Another possibility is to Trotterize

T_{Δ, c}

or

T_{Δ}

according to odd and even entries as described in Section 3.2.4. This is what is termed a parity-partitioned mixer in [19]. However, fewer and fewer feasible states can be reached as n increases, as we have seen in Figure 6. Repeated applications (

r > 0

in Equation (6)) are necessary, and r increases with increasing n. Figure 7 shows a comparison of different Trotterizations. As the cost of the mixer is dictated by the number of nonzero entries of the transition matrix, it is more efficient to add mixers for off-diagonals according to

\sum_{i \in I} (T_{O (i)} + T_{E (i)})

for some suitable index set I.

5.2. General Cases

In this section, we analyze some specific cases that go beyond unrestricted mixers and mixers restricted to one-hot states.

5.2.1. Example 1

We start by looking at the case

B = {| 100 ⟩, | 010 ⟩, | 011 ⟩}

. Using

T_{Δ} = c_{1, 2} T_{1 \leftrightarrow 2} + c_{2, 3} T_{2 \leftrightarrow 3}

and

T_{Δ, c} = T_{Δ} + c_{3, 1} T_{3 \leftrightarrow 1}

, this results in the mixer

\begin{matrix} H_{M, B} = & c_{1, 2} \frac{1}{4} (X X + Y Y) (I + Z) \\ + c_{2, 3} \frac{1}{4} (I + Z) (I - Z) X \\ + c_{3, 1} \frac{1}{4} (X X X + Y X Y + Y Y X - X Y Y) \end{matrix}

(52)

with

Cost (H_{M}) = 12 c_{1, 2} + 8 c_{2, 3} + 16 c_{3, 1}

. Here,

(c_{1, 2}, c_{2, 3}, c_{3, 1}) = (1, 1, 0)

corresponds to

T_{Δ}

and

(1, 1, 1)

to

T_{Δ, c}

. There is a lot of freedom adding mixers, which is summarized in Table 4. Adding more terms only increases the cost for this case. Overall, the most efficient mixers for B are given by

H_{M} = \frac{c_{1, 2}}{2} [\begin{matrix} X X I + X X Z or \\ X X I + Y Y Z \end{matrix}] + \frac{c_{2, 3}}{2} [\begin{matrix} (I + Z) I X or \\ I (I - Z) X \end{matrix}] + \frac{c_{3, 1}}{2} [\begin{matrix} X X X - X Y Y or \\ X X X + Y X Y \end{matrix}],

(53)

with associated cost

Cost (H_{M}) = 6 c_{1, 2} + 2 c_{2, 3} + 8 c_{3, 1}

. A valid Trotterization is given through splitting according to

T_{i \leftrightarrow j}

.

5.2.2. Example 2

Finally, we investigate the case

B = {| 10010 ⟩, | 01110 ⟩, | 10011 ⟩, | 11101 ⟩, | 00110 ⟩, | 01010 ⟩}

, which restricts to six of the total

2^{5} = 32

computational basis states for 5 qubits. It is not clear a priori if for any (distinct) pair

T_{i_{1}, j_{1}}

and

T_{i_{2}, j_{2}}

, all pairs of non-vanishing Pauli strings commute. In order to fulfill Equation (6) for

r = 1

, this means that one needs to Trotterize according to all pairs of

T_{A}

, as shown in Table 5. The resulting cost for this Trotterized mixer is

Cost (H_{M}) = 1360

. Since

H \cap B

is spanned by

k = 2^{n} - | B | = 26

computational basis states, there are

(\begin{matrix} k \\ 2 \end{matrix}) = 325

different pairs to add to each

T_{i \leftrightarrow j}

. As Table 5 shows, this can reduce the cost of the resulting mixer to

Cost (H_{M}) = 568

. Of course, there is the possibility to reduce the cost even further by adding more mixers for states in the kernel of

H_{M, B}

. However, this quickly becomes computationally very demanding, when all possibilities are considered in a brute-force fashion.
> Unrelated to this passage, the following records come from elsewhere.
(* ===== verification/ProxyWitness.v ===== *)
(** * The resource service at concrete inputs

    A client proxy, a gRPC server and both backends on an API server in memory, at
    which the theorems on the proxies are applied. *)

From S2P Require Import Prelude Strconv Meta Labels Conditions KRM NetIP IPUtil Rib Backend DB TestWorld IpamApi IpamWatcher IpamBackend IpamWitness VlanApi VlanBackend ServerProxy Health GrpcServer ClientProxy ClientNormalize ProxyRefine NormalizeProps Codecs System.

Local Open Scope Z_scope.
#[local] Existing Instance list_labels.
#[local] Existing Instance map_rib.
#[local] Existing Instance test_netipx.

#[local] Instance test_time : TimeAPI := {| MarshalText t := Ok (pretty t); ParseRFC3339 := Atoi |}.

Definition show_gvk (g : PbGVK) : string := ResourcePbGVKTostring g.
Definition rpc_status (e : string) : string := "rpc error: code = Unknown desc = " +:+ e.
Definition open_context : callContext := MkCallContext None "context deadline exceeded".
Definition test_config : Config := MkConfig ":9999" true 0 0 "" "" "" "".

Definition test_backends : gmap GroupVersion (Backend (server api) Stream AnyList) :=
  main_backends (Some test_ipam) None yaml_codec (const_codec ∅) ipclaim_codec ni_codec vlanclaim_codec
    (const_codec (BuildVLANIndex (sample_meta "" "") (MkVLANIndexSpec (MkUserDefinedLabels None))
       (MkVLANIndexStatus (MkConditionedStatus [])))).

Definition test_rpc : ResourceClient (grpcState (proxyState (server api))) :=
  grpc_client show_gvk test_backends test_config rpc_status open_context.

Definition server_0 : server api := MkServer ∅ ∅ [] ∅ (MkApi ∅).
Definition client_0 : clientproxy (grpcState (proxyState (server api))) :=
  clientproxy_New (gv_Group ipam_GroupVersion) (ipam_ValidateResponse ipclaim_codec) (Ok test_rpc)
    (MkGrpcState 0 (NewProxyState server_0) health_New).

Definition test_client := ipam_client (S := server api) (T := test_time) 0 ni_codec ipclaim_codec.

Definition ni_prefix : NIPrefix := MkNIPrefix "10.1.0.0/28" (MkUserDefinedLabels None).
Definition ni_vpc : NetworkInstance :=
  BuildNetworkInstance (sample_meta "dummy" "vpc") (MkNetworkInstanceSpec [ni_prefix])
    (MkNetworkInstanceStatus (MkConditionedStatus []) []).
Definition ipc_lo : IPClaim :=
  BuildIPClaim (sample_meta "dummy" "lo")
    (MkIPClaimSpec PrefixKindLoopback vpc None None None None None
       (MkClaimLabels (MkUserDefinedLabels None) (Some (MkLabelSelector {[NephioPrefixKindKey := "aggregate"]}))))
    no_IPClaimStatus.

Definition status_prefix (r : result (option IPClaim)) : result (option string) :=
  match r with Ok (Some c) => Ok (ict_Prefix (status c)) | Ok None => Ok None | Err e => Err e | Panic => Panic end.

(** A network instance, its prefix and an address, through the client proxy, the server
    and the backend. *)
Example claim_run :
  let '(c1, r1) := p_CreateIndex test_client ni_vpc client_0 in
  let '((c2, _), r2) := p_Claim test_client (c1, (KNetworkInstance ni_vpc, ArgPrefix ni_prefix)) in
  let '((c3, _), r3) := p_Claim test_client (c2, (KIPClaim ipc_lo, ArgNone)) in
  let '((c4, _), r4) := p_Claim test_client (c3, (KIPClaim ipc_lo, ArgNone)) in
  let '((c5, _), r5) := p_DeleteClaim test_client (c4, (KIPClaim ipc_lo, ArgNone)) in
  let table c := (fun c => show (instance c)) <$> sv_ipam (ps_backends (g_handlers (cp_server c))) !! vpc in
  (r1, status_prefix r2, status_prefix r3, status_prefix r4, table c4, r5, table c5) =
  (Ok tt, Ok (Some "10.1.0.0/28"), Ok (Some "10.1.0.0/32"), Ok (Some "10.1.0.0/32"),
   Some [("10.1.0.0/28", "10.1.0.0-28-vpc-aggregate"); ("10.1.0.0/32", "lo")], Ok tt,
   Some [("10.1.0.0/28", "10.1.0.0-28-vpc-aggregate")]).
Proof. vm_compute. reflexivity. Qed.

(** ** Witnesses *)

Lemma client_0_linked : linked show_gvk test_backends test_config rpc_status open_context client_0 server_0.
Proof. split; [reflexivity|reflexivity|vm_compute; reflexivity|reflexivity]. Qed.

Definition test_be : Backend (server api) Stream AnyList :=
  zoom_backend get_ipam put_ipam (ipam_backend (Some test_ipam) yaml_codec ipclaim_codec ni_codec).

(** The network instance is created in the server as the in-process client would. *)
Lemma ipam_client_refines_witness :
  linked show_gvk test_backends test_config rpc_status open_context
    (p_CreateIndex test_client ni_vpc client_0).1
    (p_CreateIndex (NewBackendMock 0 ni_codec ipclaim_codec test_be) ni_vpc server_0).1.
Proof.
  destruct (ipam_client_refines show_gvk test_backends test_config rpc_status open_context eq_refl 0
    ni_codec ipclaim_codec test_be (lookup_insert_eq _ _ _)) as (_&_&_&H).
  destruct (H ni_vpc eq_refl) as [Hc _]. destruct (Hc client_0 server_0 client_0_linked) as [Hl _]. exact Hl.
Defined.

Definition vlanindex_codec : Codec VLANIndex :=
  const_codec (BuildVLANIndex (sample_meta "" "") (MkVLANIndexSpec (MkUserDefinedLabels None)) (MkVLANIndexStatus (MkConditionedStatus []))).
Definition vlan_5 : VLANClaim :=
  BuildVLANClaim (sample_meta "dummy" "v") (MkVLANClaimSpec (ObjRef "" "dummy" "a" "" "" "" "") (Some 5) None (MkClaimLabels (MkUserDefinedLabels None) None))
    no_VLANClaimStatus.

(** A claim of a VLAN, in the server and in the process of the client. *)
Lemma vlan_client_refines_witness : exists be : Backend (server api) Stream AnyList, test_backends !! vlan_GroupVersion = Some be /\
  linked show_gvk test_backends test_config rpc_status open_context
    (p_Claim (vlan_client (T := test_time) 0 vlanindex_codec vlanclaim_codec) (client_0, (KVLANClaim vlan_5, ArgNone))).1.1
    (p_Claim (direct vlanindex_codec vlanclaim_codec (vlan_NormalizeKRMToResourcePb (T := test_time) 0 vlanclaim_codec) be)
      (server_0, (KVLANClaim vlan_5, ArgNone))).1.1.
Proof.
  eexists. split; [reflexivity|].
  destruct (vlan_client_refines show_gvk test_backends test_config rpc_status open_context eq_refl 0
    vlanindex_codec vlanclaim_codec _ eq_refl) as (_&H&_&_).
  destruct (H client_0 server_0 (KVLANClaim vlan_5, ArgNone) client_0_linked) as [Hl _]. exact Hl.
Defined.

(** A claim after a refresh: the cache is still empty. *)
Lemma clientproxy_never_caches_witness :
  refresh 0 (p_Claim test_client (client_0, (KIPClaim ipc_lo, ArgNone))).1.1 =
  ((p_Claim test_client (client_0, (KIPClaim ipc_lo, ArgNone))).1.1, Ok tt).
Proof.
  destruct (clientproxy_never_caches (T1 := NetworkInstance) krm_Object ni_codec ipclaim_codec
    (ipam_NormalizeKRMToResourcePb 0 ipclaim_codec) (gv_Group ipam_GroupVersion)
    (ipam_ValidateResponse ipclaim_codec) (Ok test_rpc) (MkGrpcState 0 (NewProxyState server_0) health_New)
    (p_Claim test_client (client_0, (KIPClaim ipc_lo, ArgNone))).1.1) as [H _].
  - apply rtc_once. exact (cps_Claim _ _ _ _ client_0 (KIPClaim ipc_lo, ArgNone)).
  - exact (H 0).
Defined.

Definition ipp_net : IPPrefix :=
  BuildIPPrefix (sample_meta "dummy" "net")
    (MkIPPrefixSpec PrefixKindNetwork vpc "10.0.0.10/24" (MkUserDefinedLabels (Some {["a" := "b"]})))
    (MkIPPrefixStatus (MkConditionedStatus []) None).

Definition norm (x : args) := NormalizeKRM (T := test_time) 0 ipclaim_codec x.

(** An IP prefix and a claim of the same name belong to different owners. *)
Lemma normalize_separates_witness : exists b1 b2 e2,
  (norm (KIPPrefix ipp_net, ArgNone)).2 = Ok (b1, "never", "net") /\
  (norm (KIPClaim ipc_lo, ArgNone)).2 = Ok (b2, e2, "lo") /\
  exists c1 c2, Unmarshal ipclaim_codec b1 = Ok c1 /\ Unmarshal ipclaim_codec b2 = Ok c2 /\
    claim_for (KIPPrefix ipp_net) "net" c1 /\ claim_for (KIPClaim ipc_lo) "lo" c2.
Proof.
  eexists _, _, _. split; [reflexivity|]. split; [reflexivity|].
  edestruct (normalize_separates (T := test_time) (L := list_labels) 0 ipclaim_codec
    (KIPPrefix ipp_net, ArgNone)) as (c1&c2&H1&H2&H3&H4&_); [reflexivity| |].
  { instantiate (5 := (KIPClaim ipc_lo, ArgNone)). reflexivity. }
  exists c1, c2. split; [exact H1|]. split; [exact H2|]. split; [exact H3|exact H4].
Defined.

(** The IP prefix with the owner labels it got from its first request. *)
Lemma normalize_stable_witness : exists rq,
  let x1 := (ipam_NormalizeKRMToResourcePb (T := test_time) 0 ipclaim_codec (KIPPrefix ipp_net, ArgNone)).1 in
  x1 <> (KIPPrefix ipp_net, ArgNone) /\
  ipam_NormalizeKRMToResourcePb (T := test_time) 0 ipclaim_codec x1 = (x1, Ok rq).
Proof.
  eexists. split; [intros H; apply (f_equal (fun x => match x.1 with
    | KIPPrefix r => label_get (udl_GetUserDefinedLabels (ips_UserDefinedLabels (spec r))) NephioNsnNameKey
    | _ => "" end)) in H; vm_compute in H; discriminate H|].
  edestruct (normalize_stable (T := test_time) 0 ipclaim_codec vlanclaim_codec (KIPPrefix ipp_net, ArgNone)
    (ipam_NormalizeKRMToResourcePb (T := test_time) 0 ipclaim_codec (KIPPrefix ipp_net, ArgNone)).1) as [H _].
  apply H. reflexivity.
Defined.

Definition resp (c : IPClaim) : ClaimResponse :=
  MkClaimResponse None "" (match Marshal ipclaim_codec c with Ok b => b | _ => "" end) StatusCode_Valid "never".
Definition with_prefix (p : string) : IPClaim :=
  MkKRM (krm_Object ipc_lo) (spec ipc_lo) (MkIPClaimStatus (MkConditionedStatus []) (Some p) None None).

(** A refresh that comes back with another prefix is accepted. *)
Lemma ValidateResponse_ignores_new_witness :
  ipam_ValidateResponse ipclaim_codec (resp (with_prefix "10.0.0.1/32")) (resp (with_prefix "10.0.0.2/32")) = true.
Proof.
  destruct (ValidateResponse_ignores_new ipclaim_codec vlanclaim_codec (resp (with_prefix "10.0.0.1/32"))
    (resp (with_prefix "10.0.0.2/32"))) as [H _].
  apply (H (with_prefix "10.0.0.1/32")).
  destruct (Backend.Unmarshal_Marshal (c := bits_codec IPClaim) (with_prefix "10.0.0.1/32")) as (b&Hm&Hu).
  unfold resp, ipclaim_codec. rewrite Hm. exact Hu.
Defined.

(** A claim in the default namespace, and its route. *)
Definition ipc_obj : Object := MkObject (WithKind ipam_GroupVersion IPClaimKind)
  (MkObjectMeta "lo" "" "" "" "" None None None [] []).

Lemma watch_notifies_owner_witness :
  exists msg r', CreateCallBackFn [NewRoute (P net10_1 32) (GetHierOwnerLabelsFromCR ipc_obj)] StatusCode_Unknown = [msg] /\
    watch_response msg (AddEventChs {[o_GVK ipc_obj := 7%nat]} client_0).1 = (r', Ok tt) /\
    inf_sent (cp_informer r') = [(7%nat, MkUnstructured "ipam.resource.nephio.org/v1alpha1" "IPClaim" "default" "lo")].
Proof.
  destruct (watch_notifies_owner (AddEventChs {[o_GVK ipc_obj := 7%nat]} client_0).1 ipc_obj
    (NewRoute (P net10_1 32) (GetHierOwnerLabelsFromCR ipc_obj)) StatusCode_Unknown 7%nat) as (msg&r'&H1&H2&H3).
  1-5: vm_compute; congruence.
  - reflexivity.
  - reflexivity.
  - reflexivity.
  - exists msg, r'. split; [exact H1|]. split; [exact H2|exact H3].
Defined.

Definition watch_req : WatchRequest :=
  MkWatchRequest (Some (MkHeader (Some (GetResourcePbGVKFromSchemaGVK (WithKind ipam_GroupVersion IPClaimKind))) None
    (Some (GetResourcePbGVKFromSchemaGVK (WithKind ipam_GroupVersion IPPrefixKind))) None)).
Definition stream_1 : Stream := MkStream 1 (Some "10.0.0.1:4000").
Definition proxy_1 : proxyState (server api) := (server_Watch show_gvk test_backends watch_req stream_1 (NewProxyState server_0)).1.
Definition call_1 : watchCall := MkWatchCall 0 "10.0.0.1:4000" IPPrefixKindGVKString ipam_GroupVersion.
Definition proxy_2 : proxyState (server api) := (AddCallBackFn_done test_backends call_1 proxy_1).1.

(** The stream of the client has ended; its watch is still there. *)
Lemma watch_never_removed_witness :
  ps_watches proxy_2 = [] /\
  is_Some (ps_clients proxy_2 !! "10.0.0.1:4000:::IPPrefix.v1alpha1.ipam.resource.nephio.org").
Proof.
  split; [vm_compute; reflexivity|].
  destruct (watch_never_removed (Some test_ipam) None yaml_codec (const_codec ∅) ipclaim_codec ni_codec vlanclaim_codec
    (const_codec (BuildVLANIndex (sample_meta "" "") (MkVLANIndexSpec (MkUserDefinedLabels None))
       (MkVLANIndexStatus (MkConditionedStatus [])))) show_gvk watch_req stream_1 (NewProxyState server_0) proxy_1 proxy_2
    (GetResourcePbGVKFromSchemaGVK (WithKind ipam_GroupVersion IPPrefixKind)) "10.0.0.1:4000"
    (MkHeader (Some (GetResourcePbGVKFromSchemaGVK (WithKind ipam_GroupVersion IPClaimKind))) None
       (Some (GetResourcePbGVKFromSchemaGVK (WithKind ipam_GroupVersion IPPrefixKind))) None)) as [H _].
  1-5: reflexivity.
  - apply rtc_once. exact (sp_Watch_done _ _ proxy_1 call_1 (list_elem_of_here _ _)).
  - exact H.
Defined.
6. Conclusions and Outlook

While designing mixers with the presented framework is more or less straightforward, designing efficient mixers turns out to be a difficult task. An additional difficulty arises due to the need for Trotterization. Somewhat counter-intuitively, the more restricted the mixer, i.e., the smaller the subspace, the more design freedom one has to increase efficiency. More structure/symmetry of the restricted subspace seems to allow for a lower cost of the resulting mixer. For the case of “one-hot” states, we provide a deeper understanding of the requirements for Trotterizations. Compared to the state of the art in the literature, this leads to a considerable reduction of the cost of the mixer, as defined in Equation (36). The introduced framework reveals a rigorous mathematical analysis of the underlying structure of mixer Hamiltonians and deepens the understanding of those. We believe the framework can serve as the backbone for the further development of efficient mixers.

When adding mixers, in general, the kernel of

H_{M, B}

is spanned by

k = 2^{n} - | B |

computational basis states. Therefore, one can add

\sum_{i = 2}^{k} (\begin{matrix} k \\ 2 \end{matrix})

(54)

different mixers for each nonzero entry

T_{i \leftrightarrow j}

of T. Out of all these, one wants to find the combination leading to the lowest overall cost. Clearly, brute-force optimization is computationally not tractable, even for a moderate number of qubits n when

| B | ≪ 2^{n}

. Further research should aim to carefully analyze the structure of the basis states in B in order to develop efficient (heuristic) algorithms to find low-cost mixers through adding mixers in the kernel of

H_{M, B}

.

Author Contributions

Conceptualization, F.G.F., K.O.L., H.M.N., A.J.S. and G.S.; software, F.G.F.; formal analysis, F.G.F.; data curation, F.G.F.; writing—original draft preparation, F.G.F.; writing—review and editing, F.G.F., K.O.L., H.M.N., A.J.S. and G.S.; visualization, F.G.F. All authors have read and agreed to the published version of the manuscript.

Funding

This research received no external funding.

Institutional Review Board Statement

Not applicable.

Informed Consent Statement

Not applicable.

Data Availability Statement

All data and the python/jupyter notebook source code for reproducing the results obtained in this article are available at https://github.com/OpenQuantumComputing as of 1 June 2022.

Conflicts of Interest

The authors declare no conflict of interest.

References

Farhi, E.; Goldstone, J.; Gutmann, S. A quantum approximate optimization algorithm. arXiv 2014, arXiv:1411.4028. [Google Scholar]
Hadfield, S.; Wang, Z.; O’Gorman, B.; Rieffel, E.G.; Venturelli, D.; Biswas, R. From the quantum approximate optimization algorithm to a quantum alternating operator ansatz. Algorithms 2019, 12, 34. [Google Scholar] [CrossRef]
Lucas, A. Ising formulations of many NP problems. Front. Phys. 2014, 2, 5. [Google Scholar] [CrossRef]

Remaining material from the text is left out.